最後に、賛美歌にも取り入れられ親しまれている民謡を2曲。「河は広く」は近年NHKのドラマに登場したりして日本でも有名になりました。「トネリコの森」は19〜20世紀に活躍したR.クイルターの編曲によるものを本日は演奏いたします。
♪ 演奏者のみなさまに今回のコンサートについてインタビューしてみました。♪
リハーサルの合間に、お二人にうかがってみました。
− 今回のコンサートは木島さんの山手西洋館コンサートで、初めてハープとの協演になりますが、ソプラノとハープの調べ「美しの島」への想いやプログラムの工夫などを教えていただけますか?
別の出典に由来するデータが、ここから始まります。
(* ===== verification/CapsulefileProps.v ===== *)
(** What a capsule's build file means, apart from how it is read: a grammar of
    directives, and the profile that a list of them describes in whatever order
    they stand. The parser accepts exactly the files of the grammar. *)

From stdpp Require Import gmap sorting.
From Stdlib Require Import Ascii.
From S2P Require Import Prelude RustStr JsonFrame Capsulefile.

Open Scope string_scope.
Open Scope Z_scope.

(** ** The grammar *)

Inductive Directive :=
| DFrom (source : string)
| DRuntime (metadata : RuntimeMetadata)
| DCapsule (name version : string)
| DInput (name : string)
| DOption (name : string) (allowed : list Z)
| DOutput (name file media_type : string) (maximum_bytes : Z)
| DCommand (tokens : list string)
| DLimit (cpu memory pids timeout : Z)
| DAllow (fields : list string).

(** The pieces of a list written with commas. *)
Definition commas (text : string) (pieces : list string) : Prop :=
  text = join_char "," pieces /\ pieces <> [] /\
  Forall (fun w => str_contains_char "," w = false) pieces.

Definition pair_words (pairs : list (string * string)) : list string :=
  pairs ≫= fun kv => [kv.1; kv.2].
Definition values_of (key : string) (pairs : list (string * string)) : list string :=
  omap (fun kv => if String.eqb kv.1 key then Some kv.2 else None) pairs.
Definition RUNTIME_KEYS : list string := ["ID"; "VERSION"; "ENTRYPOINT"; "GLIBC"; "SBOM"; "LIBRARY_PATH"].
(木島)山手の数ある洋館の中でも、イギリス館では以前からコンサートが行われていて、古楽を始めたばかりの頃によく聴きに来た思い出深い会場です。明るい春に、イギリス館で、イギリスの愛らしい歌を歌ってみようと思います。しかも今回は憧れのバロック・ハープとの共演!ワクワクが止まりません。バロックだけでなく、広く親しまれている民謡も織り交ぜながら、美しきブリテン島の調べをお楽しみいただきたいと思っています。
− 伊藤さんはいろいろな組み合わせのアンサンブルで活動され、また西洋館でのコンサートもされていらっしゃいますが、木島さんとは初共演とうかがいました。どのようなところが楽しみですか? 当日、ここを聴いて欲しいというポイントがあれば教えてください。
(伊藤)パーセルやダウランドなどイギリスものは、留学時代は沢山弾いてきましたが、日本に帰ってからは、弾く機会が少なく残念に思っていました。長くこの辺りのレパートリーを歌われている木島さんとの共演は、嬉しいですし、大好きな曲ばかりですので、とても楽しみです。リハーサルでは、木島さんとは同じイギリス留学で、思い出話をしながら、楽しく音楽作りが出来ています。もしかしたら、ハープ以外の楽器も登場するかもしれません。ぜひ楽しみにしていただけたらと思います。
(木島・伊藤)このコンサートは今の時期にあわせて、会場の客席を20席ほどにし、2回の公演としました。イギリス館の素敵なサロンで、みなさまと「美しい島の音楽」をご一緒に楽しみたいと思います。
伊藤さんに、演奏するバロックハープについてうかがってみました。
(伊藤)17世紀頃になると、3列に弦が張られたハープがイタリアで出現しました。モダンハープと大きく異なる点は、バロックハープには半音を変えるペダルもレバーもない事です。
バロックハープの弦は、両サイドがピアノの白鍵、真ん中の列が黒鍵にあたり、真ん中の弦を弾くには、サイドの弦の間から指を通してはじきます。3列に張られた弦は、密集していて、半音弦が真ん中にあるため、♯や♭が多い曲程演奏は困難になりますが、両サイドが同じ音であるため、トレモロをきれいに演奏する事ができます。バロックハープは、約90本の弦が張られ、すべてガット弦であるため、張力はモダンハープに比べて低くなっています。
アンコール
たくさんの拍手をいただきましたので、ロメオとジュリエットをおとどけします。